I found religion. That helped for a while. I felt called into the Salvation Army.
My pot smoking friend figured if we married that would bring him the religion I found.
He found his own way. We married and were in the Salvation Army for a year.
During that time, our first child Elizabeth was born. I saw her little feet first. I fell in love. The year was 1976. I think within a week, I had a seizure. My timing after this is a bit confusing. When I look back, I had what I call heart spells. I was 31 years old and felt like an old woman.
We had company one day and I had another episode. At this point, I asked my husband to bring me to the ER. They checked my vitals and said I could go home. I refused. I knew something was wrong. I was admitted under psychiatric surveillance and was on a regular medical floor.
Within 24 hours, I was experiencing something with my heart. I grabbed a nurse’s hand and the doctor on call heard about a hysterical woman.
They slapped an EKG on me and I was off the charts. I was on a gurney heading for cardiac. I knew I was dying and was glad someone else knew.
In the cardiac unit, Dr. Dennis DeSilvey was in charge. He knew immediately from the EKG reading that I had LQTS.
They had to defibrillate me a number of times.
They tried me on beta blockers. That didn’t work because of my low blood pressure. I was on Dilantin and perhaps phenobarbital for my seizure activities. No idea what DeSilvey put me on before I was sent to Burlington, Vermont to have what they called back then a left stellate ganglionectomy.
I had a couple of friends that worked in the hospital. Apparently, the surgeons were operating from a manual. There were some complications so what was supposed to be a relatively short surgery turned into 9 hours.
Somehow I gave up during that surgery and my two friends took turns holding my hand during recovery. Those gals helped saved me.
So thanks to Dr. Arthur Moss and perhaps a Dalmatian dog, the surgery was successful.
After recovery, I went home and went to Rutland hospital. I was on so much medication. DeSilvey had to find one that worked for me. Guinea pig, hooked to the wall. No portable units back then. Primidone. It shortened my QT. Miracle.
Written up in a medical journal. Home to my family. Scared. Anything happening with my heart sent me back to the cardiac unit. So many times. One trip the nurse threw the leads at me and told to hook myself up. Visits to the psych unit. I picked up drinking again but could only drink for one night. My primidone prevented that. I drank on and off for 10 more years.
Four years after my surgery, our daughter Katherine was born. The year was 1980. My brother’s daughter Laurie died suddenly of LQTS. It seemed like this thing would never go away.

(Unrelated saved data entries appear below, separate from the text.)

Lemma pp_persist_all base ps : preserves_page (persist_all base ps).
Proof.
  induction ps as [| p ps IH]; simpl; unfold save_to_db; solve_pp; auto.
Qed.

#[local] Hint Resolve pp_retry_loop pp_persist_all : page_db.

Lemma start_html_preserves_page find_script json_loads query :
  preserves_page (start_html find_script json_loads query).
Proof.
  unfold start_html, get_json_response, get_response_html, get_response_html_body, retry.
  solve_pp; apply pp_retry_loop; solve_pp.
Qed.

Lemma start_api_preserves_page json_loads query :
  preserves_page (start_api json_loads query).
Proof.
  unfold start_api, get_response_api, get_response_api_body, retry.
  solve_pp; apply pp_retry_loop; solve_pp.
Qed.

(** ** The pagination loop *)

Lemma state_eta : forall s, mkState (PAGE s) (db s) (net s) (trace s) = s.
Proof. intros []; reflexivity. Qed.

Section Driver.

Variable cfg : config.
Variable start : M unit.
Hypothesis start_pp : preserves_page start.

Lemma while_pages_page :
  forall k s s', PAGE s + Z.of_nat k = MAX_PAGES cfg + 1 ->
    while_pages cfg start k s = (Ok tt, s') -> PAGE s' = MAX_PAGES cfg + 1.
Proof.
  induction k as [| k IH]; intros [p d n t] s' Hk Hrun; cbn in Hk.
  - cbn in Hrun. injection Hrun as <-. cbn. lia.
  - cbn [while_pages] in Hrun.
    assert (Hle : (p <=? MAX_PAGES cfg) = true) by (apply Z.leb_le; lia).
    unfold get_page, set_page, emit, sleep, mbind in Hrun; cbn in Hrun.
    rewrite Hle in Hrun.
    pose proof (start_pp (mkState p d n (t ++ [EvInfoZ "Fetching page %s" [p]]))) as Hp.
    destruct (start _) as [[[] | e] s2]; [| discriminate].
    cbn in Hp, Hrun. rewrite Hp in Hrun.
    eapply IH; [| exact Hrun]; cbn; lia.
Qed.

End Driver.

(** ** C3: the pagination bound *)

Ltac step_start start Hpp :=
  repeat match goal with
  | |- context [start ?q ?x] =>
      let Hp := fresh "Hp" in
      pose proof (Hpp q x) as Hp;
      destruct (start q x) as [[[] | ?e] ?s2]; cbn in Hp |- *;
      try rewrite Hp; cbn
  end.

(** C3. With pagination enabled and [MAX_PAGES = 3], a run from a fresh
    counter is exactly: three iterations, calling [start] with [PAGE] set
    to 1, 2 and 3 in turn, each followed by a 5-unit sleep; with
    pagination disabled, [start] is called exactly once.  [start] is any
    page step that leaves [PAGE] alone, as both [start] methods do. *)
Theorem C3_pagination_bound :
  forall start : string -> M unit,
    (forall q, preserves_page (start q)) ->
    (forall s, PAGE s = 1 ->
      run_html cfg_max3 start s =
        (emit (EvInfo "Starting Flipkart Scraper...") ;;
         emit (EvInfo "PAGINATION ENABLED") ;;
         emit (EvInfoZ "Starting from page %s -> %s" [1; 4]) ;;
         page_iteration (start "Mobile Phones") 1 ;;
         page_iteration (start "Mobile Phones") 2 ;;
         page_iteration (start "Mobile Phones") 3 ;;
         emit (EvInfo "All pages fetched") ;;
         emit (EvInfo "All products saved to database") ;;
         emit (EvInfo "Flipkart Scraper Completed")) s) /\
    (forall m s,
      run_html (mkConfig false m) start s =
        (emit (EvInfo "Starting Flipkart Scraper...") ;;
         start "Mobile Phones" ;;
         emit (EvInfo "All products saved to database") ;;
         emit (EvInfo "Flipkart Scraper Completed")) s).
Proof.
  intros start Hpp; split.
  - intros [p d n t] Hp0; cbn in Hp0; subst p.
    unfold run_html, page_iteration, cfg_max3, pages_left; cbn [ENABLE_PAGINATION MAX_PAGES].
    unfold mbind, emit, get_page, set_page, sleep, mret; cbn.
    change (Pos.to_nat 3) with 3%nat.
    cbv [while_pages mbind emit get_page set_page sleep mret]; cbn.
    step_start start Hpp; reflexivity.
  - intros m s; reflexivity.
Qed.

Lemma C3_pagination_bound_witness :
  preserves_page (start_html script_body (loads_to (html_doc [])) "Mobile Phones") /\
  run_html cfg_max3 (start_html script_body (loads_to (html_doc []))) (fresh [] []) =
    (emit (EvInfo "Starting Flipkart Scraper...") ;;
     emit (EvInfo "PAGINATION ENABLED") ;;
     emit (EvInfoZ "Starting from page %s -> %s" [1; 4]) ;;
     page_iteration (start_html script_body (loads_to (html_doc [])) "Mobile Phones") 1 ;;
     page_iteration (start_html script_body (loads_to (html_doc [])) "Mobile Phones") 2 ;;
     page_iteration (start_html script_body (loads_to (html_doc [])) "Mobile Phones") 3 ;;
     emit (EvInfo "All pages fetched") ;;
     emit (EvInfo "All products saved to database") ;;
     emit (EvInfo "Flipkart Scraper Completed")) (fresh [] []).
Proof.
  split; [apply start_html_preserves_page |].
  exact (proj1 (C3_pagination_bound (start_html script_body (loads_to (html_doc [])))
                  (start_html_preserves_page script_body (loads_to (html_doc []))))
               (fresh [] []) eq_refl).
Defined.

(** ** C8: an exhausted fetch ends the run *)

Ltac run_fetch :=
  unfold start_html, start_api, get_response_html, get_response_api,
    get_response_html_body, get_response_api_body, retry;
  cbv [retry_loop catch mbind mret raise lift emit sleep get_page set_page next_response];
  cbn.

(** C8. If the fetch of the current page exhausts its three attempts, the
    exception leaves the pagination loop at that page, whichever page it
    is and however many pages are left: [PAGE] is not advanced, no pacing
    sleep follows and no later page is requested.  A run started at such
    a page raises the same way. *)
Theorem C8_fetch_exhaustion_ends_run :
  forall cfg r1 r2 r3 rest s,
    failing r1 = true -> failing r2 = true -> failing r3 = true ->
    net s = r1 :: r2 :: r3 :: rest -> PAGE s <= MAX_PAGES cfg ->
    (forall find_script json_loads k, exists e,
       while_pages cfg (start_html find_script json_loads "Mobile Phones") (S k) s =
         (Err e, mkState (PAGE s) (db s) rest
                   (trace s ++ EvInfoZ "Fetching page %s" [PAGE s]
                      :: failed_fetch (EvGet SEARCH_URL "Mobile Phones") (PAGE s)))) /\
    (forall json_loads k, exists e,
       while_pages cfg (start_api json_loads "Mobile Phones") (S k) s =
         (Err e, mkState (PAGE s) (db s) rest
                   (trace s ++ EvInfoZ "Fetching page %s" [PAGE s]
                      :: failed_fetch (EvPost BASE_URL_api "Mobile Phones") (PAGE s)))) /\
    (forall find_script json_loads, ENABLE_PAGINATION cfg = true -> exists e,
       run_html cfg (start_html find_script json_loads) s =
         (Err e, mkState (PAGE s) (db s) rest
                   (trace s ++ EvInfo "Starting Flipkart Scraper..."
                      :: EvInfo "PAGINATION ENABLED"
                      :: EvInfoZ "Starting from page %s -> %s" [PAGE s; PAGE s + MAX_PAGES cfg]
                      :: EvInfoZ "Fetching page %s" [PAGE s]
                      :: failed_fetch (EvGet SEARCH_URL "Mobile Phones") (PAGE s)))).
Proof.
  intros cfg r1 r2 r3 rest [p d n t] F1 F2 F3 Hn Hle; cbn in Hn, Hle |- *; subst n.
  apply Z.leb_le in Hle.
  repeat split; intros.
  - cbn [while_pages]. run_fetch. rewrite Hle.
    destruct_failing r1; destruct_failing r2; destruct_failing r3; cbn;
      repeat rewrite <- app_assoc; eexists; reflexivity.
  - cbn [while_pages]. run_fetch. rewrite Hle.
    destruct_failing r1; destruct_failing r2; destruct_failing r3; cbn;
      repeat rewrite <- app_assoc; eexists; reflexivity.
  - unfold run_html. rewrite H.
    assert (Hk : exists k, pages_left cfg p = S k).
    { exists (Nat.pred (pages_left cfg p)). unfold pages_left.
      apply Z.leb_le in Hle. lia. }
    destruct Hk as [k Hk].
    cbv [mbind emit get_page]; cbn. rewrite Hk. cbn [while_pages].
    run_fetch. rewrite Hle.
    destruct_failing r1; destruct_failing r2; destruct_failing r3; cbn;
      repeat rewrite <- app_assoc; eexists; reflexivity.
Qed.

Lemma C8_fetch_exhaustion_ends_run_witness :
  exists e,
    run_html cfg_html (start_html no_script no_json) (fresh [] [RespExc; RespExc; RespExc]) =
      (Err e, mkState 1 [] []
                ([] ++ EvInfo "Starting Flipkart Scraper..."
                   :: EvInfo "PAGINATION ENABLED"
                   :: EvInfoZ "Starting from page %s -> %s" [1; 1 + 10]
                   :: EvInfoZ "Fetching page %s" [1]
                   :: failed_fetch (EvGet SEARCH_URL "Mobile Phones") 1)).
Proof.
  destruct (C8_fetch_exhaustion_ends_run cfg_html RespExc RespExc RespExc []
              (fresh [] [RespExc; RespExc; RespExc]) eq_refl eq_refl eq_refl eq_refl
              ltac:(cbn; lia)) as [_ [_ H]].
  exact (H no_script no_json eq_refl).
Defined.

(** ** C9: the page counter is instance state that is never reset *)

(** C9. A run with pagination enabled that starts from a fresh counter
    and completes leaves [PAGE = MAX_PAGES + 1]; a second [run] on the same
    instance then iterates over no page: it only logs, whatever [start]
    would do. *)
Theorem C9_page_counter_not_reset :
  forall (cfg : config) (start : string -> M unit) s s',
    (forall q, preserves_page (start q)) ->
    ENABLE_PAGINATION cfg = true -> 1 <= MAX_PAGES cfg -> PAGE s = 1 ->
    run_html cfg start s = (Ok tt, s') ->
    PAGE s' = MAX_PAGES cfg + 1 /\
    (forall start' : string -> M unit,
       run_html cfg start' s' =
         (Ok tt, mkState (PAGE s') (db s') (net s')
                   (trace s' ++ [EvInfo "Starting Flipkart Scraper...";
                                 EvInfo "PAGINATION ENABLED";
                                 EvInfoZ "Starting from page %s -> %s"
                                   [MAX_PAGES cfg + 1; MAX_PAGES cfg + 1 + MAX_PAGES cfg];
                                 EvInfo "All pages fetched";
                                 EvInfo "All products saved to database";
                                 EvInfo "Flipkart Scraper Completed"]))).
Proof.
  intros cfg start [p d n t] s' Hpp Hen Hmax Hp Hrun; cbn in Hp; subst p.
  assert (Hpage : PAGE s' = MAX_PAGES cfg + 1).
  { unfold run_html in Hrun. rewrite Hen in Hrun.
    cbv [mbind emit get_page] in Hrun; cbn [PAGE db net trace] in Hrun.
    destruct (while_pages _ _ _ _) as [[[] | e] s2] eqn:E in Hrun; [| discriminate].
    injection Hrun as <-. cbn [PAGE].
    refine (while_pages_page cfg (start "Mobile Phones") (Hpp _) _ _ _ _ E).
    cbn [PAGE]. unfold pages_left. rewrite Z2Nat.id by lia. lia. }
  split; [exact Hpage |].
  intros start'. destruct s' as [p' d' n' t']; cbn in Hpage |- *; subst p'.
  unfold run_html. rewrite Hen.
  cbv [mbind emit get_page]; cbn.
  replace (pages_left cfg (MAX_PAGES cfg + 1)) with 0%nat
    by (unfold pages_left; replace (MAX_PAGES cfg - (MAX_PAGES cfg + 1) + 1) with 0 by lia;
        reflexivity).
  cbn. repeat rewrite <- app_assoc. reflexivity.
Qed.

I was so messed up. Finally my family was gone. I was in an institution. When I came home 5 weeks later, I was a single woman with no family. I lived here and there, trying to get my life back. It came slowly.
A job for 3 years at a turn of the century sweat shop. That job created some stability in my life. I would fly out to see my kids. I called it a weekend extravaganza. I would leave on a Friday and come back on a Sunday.
Sobriety in 1987. It lasted. Jobs here and there. Vocational rehabilitation. My own small business- The Traveling Computer Tutor. Other jobs to make up the difference. A 4 year degree 30 years in the making. Magna Cum Laude.
After the internet became available to the general public, I decided to write my own homepage based on my LQTS but showing that my life could be fairly normal.
Fast forward to the present day. I am 73 years old. What can a 73 year old do in spite of LQTS?
Play Pokemon. Take walks. Laugh with my friends. Do genealogy. Go bird watching. Drive my car. I can even do my dishes. My 87 year old neighbor likes to do my dishes, so I let her.
My LQTS doesn’t define me. My alcoholism doesn’t define me.
I am a total human being. I live in hope. I have become a positive person.